The world that I imagine is so intricate and busy and scary and happy and wonderful that I forget that I’m sleeping on the couch in the living room.

I first noticed my habit of transporting myself to other worlds in my mind that night at my aunt’s house. I felt special and smart that I could create these worlds in my head.

When I was younger, I couldn’t control my mother’s behavior or my father’s absence, but I could control my mind. My characters and fantasies existed as a safe haven. This was my escape from my mother’s neglect, my uncle’s hands, and my teacher’s looks of apathy or disgust. In my imagination, I was strong and wise and loved by all. No one could challenge me, and no one could make me less than I was with looks or disregard or slaps in the face. It was perfect.

Later, it became my escape from my foster mother, Diane. When you were being punished for some small infraction of her rules – this happened often. I was once put on punishment for a month because I forgot to brush my teeth – you would have to spend the day or days standing in the hallway. Standing there for hours on end really got me into the habit of using my mind to escape.

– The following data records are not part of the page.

(** The order check raises no false alarm: on the manager of this library, whatever
    the modules do and whatever other goroutines do meanwhile, the helper reports
    no violation of the order; it reports nothing, or that the lifecycle itself
    failed. *)
Theorem no_false_alarm start oracle mods log : AssertLifecycleOrder start oracle mods = Some log →
  log = [] ∨ ∃ fmt args err, log = [TFatalf fmt args err].
Proof.
  unfold AssertLifecycleOrder. destruct mods as [|md0 mods0]; [intros [= <-]; eauto|]. set (mods := md0 :: mods0).
  destruct (fresh mods) as [m|e] eqn:Ef.
  2:{ intros [= <-]. right. unfold fresh in Ef. destruct (NewManager []) as [m0|err]; [|injection Ef as <-; eauto].
      clear -Ef. revert m0 Ef. induction mods as [|md mods IH]; intros m0; [done|]. cbn [registerMods].
      destruct (RegisterModule (Some md) m0) as [[err|] m1]; [intros [= <-]; eauto|apply IH]. }
  apply fresh_ok in Ef as (Hi & Hc & Hmods). unfold must.
  destruct (InitModules Background (worldOf start oracle m)) as [[[err|] w1]|] eqn:E1; [intros [= <-]; eauto| |done].
  destruct (StartModules Background w1) as [[[err|] w2]|] eqn:E2; [intros [= <-]; eauto| |done].
  destruct (StopModules Background w2) as [[[err|] w3]|] eqn:E3; [intros [= <-]; eauto| |done].
  intros [= <-]. left. apply order_check_exact.
  destruct (lifecycle_trace _ _ _ [] [] (worldOf start oracle m) w1 w2 None w3 Hi Hc E1 E2 E3) as (o & (Hperm & Htopo & Hreg) & _ & Htr).
  assert (recorderOf (w_trace w3) = lifecycleCalls o) as ->.
  { rewrite recorderOf_calls, Htr. simpl. rewrite !bind_app, calls_inits. cbn [mbind list_bind callsOf app]. fold (mbind (M := list) callsOf).
    rewrite !bind_app, calls_starts. cbn [mbind list_bind callsOf app]. fold (mbind (M := list) callsOf). rewrite !bind_app, calls_stops. simpl.
    unfold lifecycleCalls. by rewrite app_nil_r. }
  apply lifecycle_recorded.
  - rewrite Hperm. apply (mi_reg _ Hi).
  - exact Htopo.
  - intros md Hmd. apply Hmods in Hmd as Hk. assert (key md ∈ key <$> o) as (md' & Hk' & Hin)%list_elem_of_fmap.
    { rewrite Hperm. apply (reg_dom _ _ (mi_reg _ Hi)). eauto. }
    specialize (Hreg md' Hin). simpl in Hreg. rewrite <- Hk', Hk in Hreg. by injection Hreg as ->.
Qed.
Lemma no_false_alarm_witness : ∃ log, AssertLifecycleOrder 0 [[EnvTick 3]; [EnvTick 2]] [demo_b; demo_a] = Some log ∧
  (log = [] ∨ ∃ fmt args err, log = [TFatalf fmt args err]).
Proof.
  exists []. assert (AssertLifecycleOrder 0 [[EnvTick 3]; [EnvTick 2]] [demo_b; demo_a] = Some []) as E by (vm_compute; reflexivity).
  split; [exact E|]. exact (no_false_alarm _ _ _ _ E).
Defined.

(** The rollback helpers on modules that start, that fail by themselves, and that
    have nothing to stop. *)
Example rollback_ex :
  AssertRollbackOnInitFailure 0 [] demo_a = Some [] ∧ AssertRollbackOnStartFailure 0 [] demo_a = Some [] ∧
  AssertRollbackOnInitFailure 0 [] demo_b_bad = Some [TErrorf "modtest: InitModules error does not wrap the induced failure: %v" [];
    TErrorf "modtest: module %q implements modulex.Stopper but its Stop was not called during rollback" ["b"]] ∧
  AssertRollbackOnInitFailure 0 [] (mkModule "c" [] demo_ok None None) =
    Some [TLogf "modtest: module %q does not implement modulex.Stopper; nothing to verify for rollback cleanup" ["c"]].
Proof. vm_compute. done. Qed.
(** A module that ends once its context does, and one that does not look. *)
Example cancellation_ex :
  let looks := mkModule "p" [] (λ _, PTick 3 (PCtxErr (λ e, match e with Some _ => PRet e | None => PTick 100 (PRet None) end))) None None in
  let deaf := mkModule "q" [] (λ _, PTick 100 (PRet None)) None None in
  AssertRespectsCancellation 0 [] looks PhaseInit 5 = Some [] ∧ (∃ m, AssertRespectsCancellation 0 [] deaf PhaseInit 5 = Some [TErrorf m ["q"; "Init"; "5"]]) ∧
  AssertRespectsDeadline 0 [] looks PhaseInit 2 5 = Some [] ∧ AssertRespectsDeadline 0 [] deaf PhaseInit 200 5 = Some [] ∧
  ∃ m, AssertRespectsCancellation 0 [] deaf PhaseStop 5 = Some [TFatalf m ["q"] None].
Proof. vm_compute. split; [done|]. split; [by eexists|]. split; [done|]. split; [done|]. by eexists. Qed.
Example health_ex :
  let md := mkModule "h" [] (λ _, POp (ORegisterHealthCheck " db " (Some 4%Z)) (λ _, PRet None)) None None in
  AssertHealthCheck 0 [] (λ _, None) md "db" false = Some [] ∧ AssertHealthCheck 0 [] (λ _, Some (Const "down")) md "db" true = Some [] ∧
  (∃ f, AssertHealthCheck 0 [] (λ _, Some (Const "down")) md "db" false = Some [TErrorf f ["health"; "db"]]) ∧
  ∃ f, AssertReadinessCheck 0 [] (λ _, None) md "db" false = Some [TFatalf f ["h"; "readiness"; "db"] None].
Proof. vm_compute. split; [done|]. split; [done|]. split; by eexists. Qed.

(** The manager takes a dependency without the space around it, the check does not:
    of a dependency written with space no order is checked, and a recording in
    which it is initialised after its dependent and stopped before passes. *)
Theorem padded_dependency_unchecked :
  let r := [call_of "b" PhaseInit; call_of "a" PhaseInit; call_of "a" PhaseStop; call_of "b" PhaseStop] in
  deps demo_b = ["a"] ∧ checkLifecycleOrder r [demo_b; demo_a] = [] ∧
  checkLifecycleOrder r [mkModule "b" ["a"] demo_ok (Some demo_ok) (Some demo_ok); demo_a] ≠ [].
Proof. vm_compute. done. Qed.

As I grew older, I became more and more conscious of my imagination. I was using it constantly as a source of entertainment and comfort. While the other kids were being mean to me and my family was being my family, I went inside myself to get out of it.

Soon, psychiatrists were asking me if I heard voices or saw people, and the kids in school found more ammo to shoot at me. My mind was betraying me big time, but I wasn’t ready to part with my imaginary worlds. So I didn’t stop, just toned it down. I made myself more aware of other people and tried not to mumble to myself in public.

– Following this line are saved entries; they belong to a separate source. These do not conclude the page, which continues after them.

(* ===== verification/Hex.v ===== *)
(** encoding/hex, byte for byte, with its round trip. *)

From Stdlib Require Import Ascii.
From stdpp Require Import base strings.
From S2P Require Import Prelude.

Definition hexDigit (n : N) : ascii :=
  if N.ltb n 10 then ascii_of_N (48 + n) else ascii_of_N (87 + n).
Fixpoint hexEncode (s : string) : string :=
  match s with
  | EmptyString => EmptyString
  | String a s => let n := N_of_ascii a in String (hexDigit (n / 16)) (String (hexDigit (n mod 16)) (hexEncode s))
  end.
Definition hexValue (a : ascii) : option N :=
  let n := N_of_ascii a in
  if byte_in 48 57 a then Some (n - 48)%N
  else if byte_in 97 102 a then Some (n - 87)%N
  else if byte_in 65 70 a then Some (n - 55)%N
  else None.
(** [hex.DecodeString]: [None] is an error. *)
Fixpoint hexDecode (s : string) : option string :=
  match s with
  | EmptyString => Some EmptyString
  | String _ EmptyString => None
  | String a (String b s) =>
    match hexValue a, hexValue b, hexDecode s with
    | Some x, Some y, Some t => Some (String (ascii_of_N (16 * x + y)) t)
    | _, _, _ => None
    end
  end.

Lemma hexValue_digit n : (n < 16)%N → hexValue (hexDigit n) = Some n.
Proof.
  intros Hn. assert (n = 0 ∨ n = 1 ∨ n = 2 ∨ n = 3 ∨ n = 4 ∨ n = 5 ∨ n = 6 ∨ n = 7 ∨ n = 8 ∨ n = 9 ∨ n = 10 ∨
    n = 11 ∨ n = 12 ∨ n = 13 ∨ n = 14 ∨ n = 15)%N as H by lia.
  repeat (destruct H as [->|H]; [reflexivity|]). by subst.
Qed.

(** Decoding undoes encoding. *)
Lemma hexDecode_encode s : hexDecode (hexEncode s) = Some s.
Proof.
  induction s as [|a s IH]; [done|]. simpl. rewrite !hexValue_digit, IH.
  - do 2 f_equal. rewrite <-(ascii_N_embedding a) at 3. f_equal.
    pose proof (N.div_mod (N_of_ascii a) 16). lia.
  - apply N.mod_lt. lia.
  - apply N.Div0.div_lt_upper_bound. pose proof (N_ascii_bounded a). lia.
Qed.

I’ve been thinking about it all lately, probably because I’ve just turned 18 and am trying out this new phase in my life while still making sense of my childhood. I have all these thoughts and questions about what I need to be a successful adult, or at least one that doesn’t end up on welfare with 20 kids and a drug habit.

I’m worried that this habit of escaping reality could lead to bigger problems. What will I do when 10 years of adulthood have jaded my imagination and creativity and I begin looking for other ways of dealing? Will I turn to drugs? Will my imagination turn off and my mind turn to depression?

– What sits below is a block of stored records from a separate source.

(* ===== verification/Regex.v ===== *)
(** Go's package regexp as far as the repository uses it: the syntax of the
    patterns, read from the same strings as in the source, leftmost-first
    matching with submatches, and replacement; and package unicode/utf8's
    decoding, since patterns match code points.

    [MustCompile] reads a pattern; [matchAt] is a backtracking matcher whose
    order of alternatives is the preference order of leftmost-first matching.
    The relation [M] says which texts a pattern matches, and [match_sound] and
    [match_complete] relate the two. *)

From Stdlib Require Import Ascii.
From stdpp Require Import base list strings sets.
From S2P Require Import Prelude.
#[local] Open Scope Z_scope.

(** * Text *)

(** A code point with the bytes that encode it. *)
Definition Sym : Type := Z * string.
Definition runeError : Z := 65533.

Definition byteZ (a : ascii) : Z := Z.of_N (N_of_ascii a).
Definition contByte (a : ascii) (lo hi : Z) : bool := (lo <=? byteZ a) && (byteZ a <=? hi).
Definition low6 (a : ascii) : Z := Z.land (byteZ a) 63.

(** The bounds of the second byte for a first byte, and the length; the table
    of package unicode/utf8. *)
Definition lead (b : Z) : option (nat * Z * Z) :=
  if (b <? 194) then None else if (b <=? 223) then Some (2%nat, 128, 191)
  else if (b =? 224) then Some (3%nat, 160, 191) else if (b =? 237) then Some (3%nat, 128, 159)
  else if (b <=? 239) then Some (3%nat, 128, 191)
  else if (b =? 240) then Some (4%nat, 144, 191) else if (b <=? 243) then Some (4%nat, 128, 191)
  else if (b =? 244) then Some (4%nat, 128, 143) else None.

(** The code point at the start of a string of at least one byte, and the rest;
    an invalid byte stands alone as U+FFFD. *)
Definition decodeRune (a : ascii) (s : string) : Sym * string :=
  let bad := ((runeError, String a ""), s) in
  let b := byteZ a in
  if b <? 128 then ((b, String a ""), s) else
  match lead b, s with
  | Some (2%nat, lo, hi), String a1 s1 =>
    if contByte a1 lo hi then ((Z.lor (Z.shiftl (Z.land b 31) 6) (low6 a1), String a (String a1 "")), s1) else bad
  | Some (3%nat, lo, hi), String a1 (String a2 s2) =>
    if contByte a1 lo hi && contByte a2 128 191
    then ((Z.lor (Z.shiftl (Z.land b 15) 12) (Z.lor (Z.shiftl (low6 a1) 6) (low6 a2)),
           String a (String a1 (String a2 ""))), s2) else bad
  | Some (4%nat, lo, hi), String a1 (String a2 (String a3 s3)) =>
    if contByte a1 lo hi && contByte a2 128 191 && contByte a3 128 191
    then ((Z.lor (Z.shiftl (Z.land b 7) 18) (Z.lor (Z.shiftl (low6 a1) 12) (Z.lor (Z.shiftl (low6 a2) 6) (low6 a3))),
           String a (String a1 (String a2 (String a3 "")))), s3) else bad
  | _, _ => bad
  end.

Fixpoint decodeFuel (fuel : nat) (s : string) : list Sym :=
  match fuel, s with
  | S fuel, String a s => let r := decodeRune a s in r.1 :: decodeFuel fuel r.2
  | _, _ => []
  end.
Definition decode (s : string) : list Sym := decodeFuel (String.length s) s.
Definition bytes (t : list Sym) : string := foldr (λ x s, x.2 +:+ s) "" t.

(** * Patterns *)

(** A character class: ranges of code points, negated, with case folding. *)
Record cls := mkCls { c_fold : bool; c_neg : bool; c_ranges : list (Z * Z) }.

Inductive regex :=
| REmpty
| RClass (c : cls)
| RCat (r1 r2 : regex)
| RAlt (r1 r2 : regex)
| RStar (greedy : bool) (r : regex)
| RGroup (n : nat) (r : regex)
| RBegin
| REnd
| RWord.

(** The code points equal to [c] up to case, for the letters of ASCII; U+212A
    and U+017F fold to k and s. *)
Definition orbit (c : Z) : list Z :=
  if (65 <=? c) && (c <=? 90) then [c; c + 32]
  else if (97 <=? c) && (c <=? 122) then [c; c - 32]
  else if c =? 8490 then [c; 107; 75] else if c =? 383 then [c; 115; 83] else [c].
Definition inRanges (rs : list (Z * Z)) (c : Z) : bool := existsb (λ r, (r.1 <=? c) && (c <=? r.2)) rs.
Definition inClass (k : cls) (c : Z) : bool :=
  xorb (c_neg k) (existsb (inRanges (c_ranges k)) (if c_fold k then orbit c else [c])).

(** A word character, for [\b]. *)
Definition isWord (c : option Z) : bool :=
  match c with
  | Some c => inRanges [(48, 57); (65, 90); (95, 95); (97, 122)] c
  | None => false
  end.

(** * Matching *)

(** A position: the code point before it and the text from it on. *)
Definition Pos : Type := option Z * list Sym.
Definition Captures : Type := list (nat * list Sym).
Definition nextRune (p : Pos) : option Z := match p.2 with [] => None | x :: _ => Some x.1 end.
Definition atWordBoundary (p : Pos) : bool := xorb (isWord p.1) (isWord (nextRune p)).
(** The text between two positions. *)
Definition between (p q : Pos) : list Sym := take (length p.2 - length q.2)%nat p.2.

Definition orElse {A} (x y : option A) : option A := match x with Some _ => x | None => y end.

(** Repeat [body], which must advance, and go on with [k]. *)
Fixpoint starLoop {A} (body : Pos → Captures → (Pos → Captures → option A) → option A) (greedy : bool)
    (k : Pos → Captures → option A) (fuel : nat) (p : Pos) (env : Captures) : option A :=
  let again := match fuel with
    | O => None
    | S fuel => body p env (λ q env, if (length q.2 <? length p.2)%nat then starLoop body greedy k fuel q env else None)
    end in
  if greedy then orElse again (k p env) else orElse (k p env) again.

(** Match [r] from [p] and go on with [k]; the first success in the order of
    preference. *)
Fixpoint step {A} (r : regex) (p : Pos) (env : Captures) (k : Pos → Captures → option A) : option A :=
  match r with
  | REmpty => k p env
  | RClass c =>
    match p.2 with
    | [] => None
    | x :: t => if inClass c x.1 then k (Some x.1, t) env else None
    end
  | RCat r1 r2 => step r1 p env (λ q env, step r2 q env k)
  | RAlt r1 r2 => orElse (step r1 p env k) (step r2 p env k)
  | RStar greedy r => starLoop (step r) greedy k (length p.2) p env
  | RGroup n r => step r p env (λ q env, k q ((n, between p q) :: env))
  | RBegin => match p.1 with None => k p env | Some _ => None end
  | REnd => match p.2 with [] => k p env | _ => None end
  | RWord => if atWordBoundary p then k p env else None
  end.

Definition matchAt (r : regex) (p : Pos) : option (Pos * Captures) := step r p [] (λ q env, Some (q, env)).

(** The leftmost match at or after [p]: the text before it, its end and its
    submatches. *)
Fixpoint searchFrom (r : regex) (prev : option Z) (t : list Sym) : option (list Sym * Pos * Captures) :=
  match matchAt r (prev, t) with
  | Some (q, env) => Some ([], q, env)
  | None =>
    match t with
    | [] => None
    | x :: t => match searchFrom r (Some x.1) t with Some (pre, q, env) => Some (x :: pre, q, env) | None => None end
    end
  end.

Definition MatchString (r : regex) (s : string) : bool :=
  match searchFrom r None (decode s) with Some _ => true | None => false end.

(** [FindStringSubmatch]: the submatch [n], empty when its group took no
    part. *)
Definition FindStringSubmatch (r : regex) (s : string) : option (nat → string) :=
  match searchFrom r None (decode s) with
  | Some (_, _, env) => Some (λ n, match find (λ x, Nat.eqb x.1 n) env with Some (_, t) => bytes t | None => "" end)
  | None => None
  end.

(** [ReplaceAllStringFunc]: the matches from left to right; an empty match next
    to the previous one is not replaced, and after an empty match the search
    goes on one code point later. *)
Fixpoint replaceLoop (fuel : nat) (r : regex) (f : list Sym → string) (after : bool) (p : Pos) : string :=
  match fuel with
  | O => bytes p.2
  | S fuel =>
    match searchFrom r p.1 p.2 with
    | None => bytes p.2
    | Some (pre, q, _) =>
      let start := drop (length pre) p.2 in
      if (length q.2 <? length start)%nat
      then bytes pre +:+ f (take (length start - length q.2)%nat start) +:+ replaceLoop fuel r f true q
      else bytes pre +:+ (if after && (length pre =? 0)%nat then "" else f [])
           +:+ match start with
               | [] => ""
               | x :: t => x.2 +:+ replaceLoop fuel r f false (Some x.1, t)
               end
    end
  end.
Definition ReplaceAllStringFunc (r : regex) (s : string) (f : string → string) : string :=
  let t := decode s in replaceLoop (S (length t)) r (λ m, f (bytes m)) false (None, t).
(** The replacement has no [$]. *)
Definition ReplaceAllString (r : regex) (s repl : string) : string := ReplaceAllStringFunc r s (λ _, repl).

(** [FindAllSubmatch] with no limit: the submatches of the successive matches;
    an empty match next to the previous one is ignored. *)
Fixpoint findLoop (fuel : nat) (r : regex) (after : bool) (p : Pos) : list (nat → string) :=
  match fuel with
  | O => []
  | S fuel =>
    match searchFrom r p.1 p.2 with
    | None => []
    | Some (pre, q, env) =>
      let m n := match find (λ x, Nat.eqb x.1 n) env with Some (_, t) => bytes t | None => "" end in
      let start := drop (length pre) p.2 in
      if (length q.2 <? length start)%nat then m :: findLoop fuel r true q
      else (if after && (length pre =? 0)%nat then [] else [m])
           ++ match start with [] => [] | x :: t => findLoop fuel r false (Some x.1, t) end
    end
  end.
Definition FindAllSubmatch (r : regex) (s : string) : list (nat → string) :=
  let t := decode s in findLoop (S (length t)) r false (None, t).

(** * Syntax *)

Definition maxRune : Z := 1114111.
Definition spaces : list (Z * Z) := [(9, 10); (12, 13); (32, 32)].
Definition nonSpaces : list (Z * Z) := [(0, 8); (11, 11); (14, 31); (33, maxRune)].
Definition lit (fold : bool) (a : ascii) : regex := RClass (mkCls fold false [(byteZ a, byteZ a)]).

(** The ranges an escape stands for. *)
Definition escape (a : ascii) : list (Z * Z) :=
  if Ascii.eqb a "s" then spaces else if Ascii.eqb a "S" then nonSpaces
  else if Ascii.eqb a "d" then [(48, 57)] else [(byteZ a, byteZ a)].

(** The members of a bracketed class, up to the closing bracket. *)
Fixpoint parseClass (s : string) (acc : list (Z * Z)) : option (list (Z * Z) * string) :=
  match s with
  | String "]" s => Some (acc, s)
  | String "\" (String a s) => parseClass s (acc ++ escape a)
  | String a s1 =>
    match s1 with
    | String "-" (String b s2) =>
      if Ascii.eqb b "]" then parseClass s1 (acc ++ [(byteZ a, byteZ a)])
      else parseClass s2 (acc ++ [(byteZ a, byteZ b)])
    | _ => parseClass s1 (acc ++ [(byteZ a, byteZ a)])
    end
  | EmptyString => None
  end.

Fixpoint power (n : nat) (r tail : regex) : regex := match n with O => tail | S n => RCat r (power n r tail) end.

(** The count of a repetition [{n,}]. *)
Fixpoint parseCount (s : string) (n : nat) : option (nat * string) :=
  match s with
  | String "," (String "}" s) => Some (n, s)
  | String a s =>
    let d := byteZ a - 48 in
    if (0 <=? d) && (d <=? 9) then parseCount s (n * 10 + Z.to_nat d)%nat else None
  | EmptyString => None
  end.

(** The repetition operator after an atom, if any. *)
Definition quantified (r : regex) (s : string) : option (regex * string) :=
  match s with
  | String "*" (String "?" s) => Some (RStar false r, s)
  | String "*" s => Some (RStar true r, s)
  | String "+" s => Some (RCat r (RStar true r), s)
  | String "?" s => Some (RAlt r REmpty, s)
  | String "{" s => match parseCount s 0 with Some (n, s) => Some (power n r (RStar true r), s) | None => None end
  | _ => Some (r, s)
  end.

Section parser.
Context (fold : bool).

(** Alternatives of sequences of atoms; [g] counts the groups. *)
Fixpoint parseAlt (fuel : nat) (g : nat) (s : string) : option (regex * string * nat) :=
  match fuel with
  | O => None
  | S fuel =>
    match parseCat fuel g s with
    | Some (r, String "|" s, g) =>
      match parseAlt fuel g s with Some (r', s, g) => Some (RAlt r r', s, g) | None => None end
    | x => x
    end
  end
with parseCat (fuel : nat) (g : nat) (s : string) : option (regex * string * nat) :=
  match fuel with
  | O => None
  | S fuel =>
    match s with
    | EmptyString => Some (REmpty, s, g)
    | String ")" _ => Some (REmpty, s, g)
    | String "|" _ => Some (REmpty, s, g)
    | _ =>
      match parseAtom fuel g s with
      | None => None
      | Some (r, s, g) =>
        match quantified r s with
        | None => None
        | Some (r, s) =>
          match parseCat fuel g s with Some (r', s, g) => Some (RCat r r', s, g) | None => None end
        end
      end
    end
  end
with parseAtom (fuel : nat) (g : nat) (s : string) : option (regex * string * nat) :=
  match fuel with
  | O => None
  | S fuel =>
    match s with
    | String "(" (String "?" (String ":" s)) =>
      match parseAlt fuel g s with Some (r, String ")" s, g) => Some (r, s, g) | _ => None end
    | String "(" s =>
      match parseAlt fuel (S g) s with Some (r, String ")" s, g') => Some (RGroup (S g) r, s, g') | _ => None end
    | String "[" (String "^" s) =>
      match parseClass s [] with Some (rs, s) => Some (RClass (mkCls fold true rs), s, g) | None => None end
    | String "[" s =>
      match parseClass s [] with Some (rs, s) => Some (RClass (mkCls fold false rs), s, g) | None => None end
    | String "\" (String "b" s) => Some (RWord, s, g)
    | String "\" (String a s) => Some (RClass (mkCls fold false (escape a)), s, g)
    | String "^" s => Some (RBegin, s, g)
    | String "$" s => Some (REnd, s, g)
    | String a s => Some (lit fold a, s, g)
    | EmptyString => None
    end
  end.
End parser.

I brought this up one day with Rachel, my therapist, who was surprisingly supportive of my imagination getaways. I told her about how I developed my habit of mentally escaping and that I wanted to stop it. I didn’t tell her about the “thinking aloud,” though, or my fear of not being able to handle reality when I’m older.

“Well, from what you’re telling me, I think that this habit you have is positive and I don’t think that you need to be too concerned about giving it up, from what you’re telling me,” she said.

I’m still worried that if I don’t give up the pretend world in my head, then I will never become a productive adult, one who can take care of herself and live life on her own terms. And I think that my mind has also gotten tired of creating alternate realities for itself.

In the past, when I had a bad memory or an ugly thought, I wouldn’t allow myself to feel it or take the time to understand what had happened to me. I just looked through my mental Rolodex and found something else to think about. But that is not completely OK with me any more.

I hope there is a way for me to deal with some of my past memories without only using my mind haven. Somebody suggested writing out my experiences or talking about them. I’m not ready to speak about a lot of things. But when I am, I hope I can find someone receptive and open to hear me.

© Youth Communication/New York Center.